VIDEO. La disumana attivitĂ  della Gaza Humanitarian Foundation
di Al Jazeera plus (ajplus)  31 maggio 2025. Un sito di ‘aiuti’ degli Stati Uniti a Gaza è stato attaccato mentre migliaia di Palestinesi affamati cercavano di procurarsi del cibo dopo 3 mesi di fame imposta da Israele. “Hanno cominciato a spararci anche se noi abbiamo già dei martiri e dei feriti. E perché?
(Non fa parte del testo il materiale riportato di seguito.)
(* ===== verification/SecureVerification.v ===== *)
(** * Verification before sensitive actions

    [features/auth/secure-verification]: Module [Verify] is one verification,
    by a code or by a passkey ([api.ts], [lib/secure-verification.ts]); Module
    [Flow] the hook that asks for it, with its dialog
    ([hooks/use-secure-verification.ts],
    [components/secure-verification-dialog.tsx]): an action is tried, refused
    by the server, verified and called again with the proof.

    An answer is the JSON value of its body or the text of the error it ends
    with.  The actions are of any type.  The texts of the dialog are left out,
    and so is the narrowing of the methods by the passkey card. *)
From S2P Require Import Prelude JSString JSNumber JSON Base64.
Local Open Scope Z_scope.

Module Verify.
Import Passkey.

Inductive VerificationMethod := TwoFA | ByPasskey.
Global Instance method_dec : EqDecision VerificationMethod.
Proof. solve_decision. Defined.

Record VerificationMethods := mkMethods { has2FA : bool; hasPasskey : bool; passkeySupported : bool }.

Definition defaultMethods : VerificationMethods := mkMethods false false false.

(** [x?.k] and its truth *)
Definition prop (v : option json) (k : string) : option json := v ≫= λ v, json_prop v (js k).
Definition truthy (v : option json) : bool := match v with Some v => json_truthy v | None => false end.

(** The three answers; one that fails counts as no method at all. *)
Definition checkVerificationMethods (answers : option (option json * option json * bool)) : VerificationMethods :=
  match answers with
  | Some (twoFAResponse, passkeyResponse, supported) =>
      let enabled r := truthy (prop r "success") && truthy (prop (prop r "data") "enabled") in
      mkMethods (enabled twoFAResponse) (enabled passkeyResponse) supported
  | None => defaultMethods
  end.

(** ** [api.ts] *)

(** What a request ends with: its body, or the message of an error. *)
Definition Reply : Type := json + jsstr.
(** A proof, or the message of an error. *)
Definition Outcome : Type := jsstr + jsstr.

Definition message_or (r : json) (text : string) : jsstr :=
  match json_prop r (js "message") with Some (JStr ((_ :: _) as m)) => m | _ => js text end.

Definition success (r : json) : bool := truthy (json_prop r (js "success")).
Perché stiamo correndo dietro a un pezzo di pane”. Israele ha aperto il fuoco su folle di Palestinesi affamati di Gaza che si accalcavano per procurarsi il cibo per le loro famiglie, uccidendo almeno 10 persone nei luoghi di distribuzione allestiti dalla Fondazione Umanitaria di Gaza (GHF), sostenuta da Stati Uniti e Israele. “Loro vengono, posizionano alcuni pacchi su dei tavoli e poi ci dicono di andare a prenderli”, ha detto una madre palestinese che non è riuscita ad ottenere nemmeno una delle ambite scatole di aiuti. “Ci trattano come cani, che devono correre per poter mangiare”.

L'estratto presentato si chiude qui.